Despite this, comparative genomics has allowed us to connect the genetic changes found in a phylogeny to specific pathways. In order to determine this, lineages are tested for the functional changes that accrue over time. This is often measured as a ratio of nonsynonymous substitutions to synonymous substitutions or the dN/dS ratio (sometimes, further abbreviated to ω). When the dN/dS ratio is greater than 1, this indicates positive selection. A dN/dS ratio equal to 1 is evidence of no selective pressures. A dN/dS ratio less than 1 indicates negative selection. For example, the conserved regions of the genome will generally have a dN/dS ratio of less than 1 since any changes to those positions will likely be detrimental. Of the genes expressed in the human brain, it is estimated that 342 of them have a dN/dS ratio greater than 1 in the human lineage in comparison to other primate lineages. This indicates positive selection on the human lineage for brain phenotypes. Understanding the significance of the positive selection is generally the next step. For example, ASPM, CDK5RAP2 and NIN are genes that are positively selected for on the human lineage and have been directly correlated with brain size. This finding may help elucidate why human brains are larger than other mammalian brains.

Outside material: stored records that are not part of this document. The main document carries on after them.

Lemma node_at_write (ns ns' : list (Node K V)) x y n :
  write_node ns x n = Some ns' -> node_at ns' y = if decide (x = y) then Some n else node_at ns y.
Proof.
  unfold write_node, node_at. destruct (ns !! N.to_nat x) eqn:Hx; [|done]. intros [= <-].
  destruct (decide (x = y)) as [->|Hne].
  - apply list_lookup_insert_eq. by eapply lookup_lt_Some.
  - apply list_lookup_insert_ne. lia.
Qed.

Lemma write_node_length (ns ns' : list (Node K V)) x n : write_node ns x n = Some ns' -> length ns' = length ns.
Proof. unfold write_node. destruct (node_at ns x); [|done]. intros [= <-]. apply length_insert. Qed.

Lemma write_node_some (ns : list (Node K V)) x n m : node_at ns x = Some m -> exists ns', write_node ns x n = Some ns'.
Proof. intros Hx. unfold write_node. rewrite Hx. eauto. Qed.

Lemma chain_write ns ns' fl x n : write_node ns x n = Some ns' -> x ∉ fl -> chain ns fl -> chain ns' fl.
Proof.
  intros Hw. induction fl as [|y fl IH]; [done|]. intros Hx [(m & Hm & Hc & Hn) Hch]. simpl.
  rewrite not_elem_of_cons in Hx. destruct Hx as [Hne Hx]. split; [|by apply IH].
  exists m. rewrite (node_at_write _ _ _ _ _ Hw), decide_False by done. done.
Qed.

Lemma occupied_write ns ns' cs x n :
  write_node ns x n = Some ns' -> x ∉ cs.*1 -> Forall (occupied ns) cs -> Forall (occupied ns') cs.
Proof.
  intros Hw Hx Hc. rewrite Forall_forall in *. intros [y c] Hin. destruct (Hc _ Hin) as (m & Hm & Hh).
  exists m. rewrite (node_at_write _ _ _ _ _ Hw), decide_False; [done|]. intros ->.
  apply Hx, list_elem_of_fmap. by exists (y, c).
Qed.

Lemma arena_head ns id c cs fl : arena ns ((id, c) :: cs) fl -> exists n, node_at ns id = Some n /\ holds n c.
Proof. intros Ha. pose proof (arena_cells _ _ _ Ha) as Hc. rewrite Forall_cons in Hc. apply Hc. Qed.

Lemma arena_id_ne ns id c cs fl : arena ns ((id, c) :: cs) fl -> id <> NONE.
Proof.
  intros Ha ->. destruct (arena_head _ _ _ _ _ Ha) as (n & Hn & _). apply node_at_lt in Hn.
  pose proof (arena_size _ _ _ Ha). lia.
Qed.

(** One node rewritten. *)
Lemma arena_write ns id c cs fl n' c' :
  arena ns ((id, c) :: cs) fl -> holds n' c' ->
  exists ns', write_node ns id n' = Some ns' /\ arena ns' ((id, c') :: cs) fl.
Proof.
  intros Ha Hn'. destruct (arena_head _ _ _ _ _ Ha) as (n & Hn & _).
  destruct (write_node_some ns id n' n Hn) as [ns' Hw]. exists ns'. split; [done|].
  destruct Ha as [Hnd Hc Hch Hs Hl]. cbn in Hnd. rewrite NoDup_cons, not_elem_of_app in Hnd.
  rewrite Forall_cons in Hc. destruct Hc as [_ Hc]. destruct Hnd as [[Hid Hif] Hnd]. split.
  - cbn. rewrite NoDup_cons, not_elem_of_app. done.
  - rewrite Forall_cons. split; [|by eapply occupied_write].
    exists n'. cbn. by rewrite (node_at_write _ _ _ _ _ Hw), decide_True.
  - by eapply chain_write.
  - by rewrite (write_node_length _ _ _ _ Hw).
  - by rewrite (write_node_length _ _ _ _ Hw).
Qed.

(** A node goes to the free list. *)
Lemma arena_release ns id c cs fl :
  arena ns ((id, c) :: cs) fl ->
  exists ns', release ns (next_of fl) id = Some (ns', id) /\ arena ns' cs (id :: fl).
Proof.
  intros Ha. destruct (arena_head _ _ _ _ _ Ha) as (n & Hn & Hh).
  pose proof (holds_slots _ _ Hh) as Hsl.
  unfold release. rewrite Hn. cbn [mbind option_bind]. unfold free_node, write_child.
  rewrite (proj2 (Nat.ltb_lt _ _)) by arith. cbn [mbind option_bind].
  set (n' := mkNode _ _ _ _ _).
  destruct (write_node_some ns id n' n Hn) as [ns' Hw]. rewrite Hw. cbn [mbind option_bind].
  exists ns'. split; [done|].
  destruct Ha as [Hnd Hc Hch Hs Hl]. cbn in Hnd. rewrite NoDup_cons, not_elem_of_app in Hnd.
  rewrite Forall_cons in Hc. destruct Hc as [_ Hc]. destruct Hnd as [[Hid Hif] Hnd]. split.
  - rewrite <-Permutation_middle, NoDup_cons, not_elem_of_app. done.
  - by eapply occupied_write.
  - split; [|by eapply chain_write]. exists n'.
    rewrite (node_at_write _ _ _ _ _ Hw), decide_True by done. split_and!; [done| |].
    + unfold n'. cbn [children]. by rewrite length_insert.
    + unfold n', next_free. cbn [children]. apply list_lookup_insert_eq. arith.
  - by rewrite (write_node_length _ _ _ _ Hw).
  - rewrite (write_node_length _ _ _ _ Hw), Hl. simpl. lia.
Qed.

(** A free node is taken, and then written. *)
Lemma arena_take ns cs x fl :
  arena ns cs (x :: fl) ->
  take_free ns x = Some (x, next_of fl) /\
  (exists n, node_at ns x = Some n /\ length (children n) = CAPACITY + 1) /\
  (forall id c, (id, c) ∈ cs -> id <> x).
Proof.
  intros [Hnd Hc Hch Hs Hl]. destruct Hch as [(n & Hn & Hsl & Hnx) Hch]. split_and!.
  - unfold take_free. rewrite decide_False by (apply node_at_lt in Hn; lia).
    rewrite Hn. cbn [mbind option_bind]. by rewrite Hnx.
  - eauto.
  - intros id c Hin ->. apply NoDup_app in Hnd as (_ & Hnd & _). apply (Hnd x); [|left].
    apply list_elem_of_fmap. by exists (x, c).
Qed.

=== Network level expression differences between species ===
It is thought that gene expression changes, being the ultimate response for any genetic changes, are a good proxy for understanding phenotypic differences within biological samples. Comparative studies have revealed a range of differences in the transcriptional controls between primates and rodents. For example, the gene CNTNAP2 is specifically enriched for in the prefrontal cortex. The mouse homolog of CNTNAP2 is not expressed in the mouse brain. CNTNAP2 has been implicated in cognitive functions of language as well as neurodevelopmental disorders such as Autism Spectrum Disorder. This suggests that the control of expression plays a significant role in the development in unique human cognitive function. As a consequence, a number of studies have investigated the brain specific enhancers. Transcription factors such as SOX5 have been found to be positively selected for on the human lineage. Gene expression studies in humans, chimpanzees and rhesus macaques, have identified human specific co-expression networks, and an elevation in gene expression in the human cortex in comparison to primates.

==Disorders==

Neurogenomic disorders manifest themselves as neurological disorders with a complex genetic architecture and a non-Mendelian-like pattern of inheritance. Some examples of these disorders include Bipolar disorder and Schizophrenia. Several genes may be involved in the manifestation of the disorder, and mutations in such disorders are generally rare and de novo. Hence it becomes extremely unlikely to observe the same (potentially causative) variant in two unrelated individuals affected with the same neurogenomic disorder. Ongoing research has implicated several de novo exonic variations and structural variations in Autism Spectrum Disorder (ASD), for example. The allelic spectrum of the rare and common variants in neurogenomic disorders therefore necessitates a need for large cohort studies in order to effectively exclude low effect variants and identify the overarching pathways frequently mutated in the different disorders, rather than specific genes and specific high penetrance mutations.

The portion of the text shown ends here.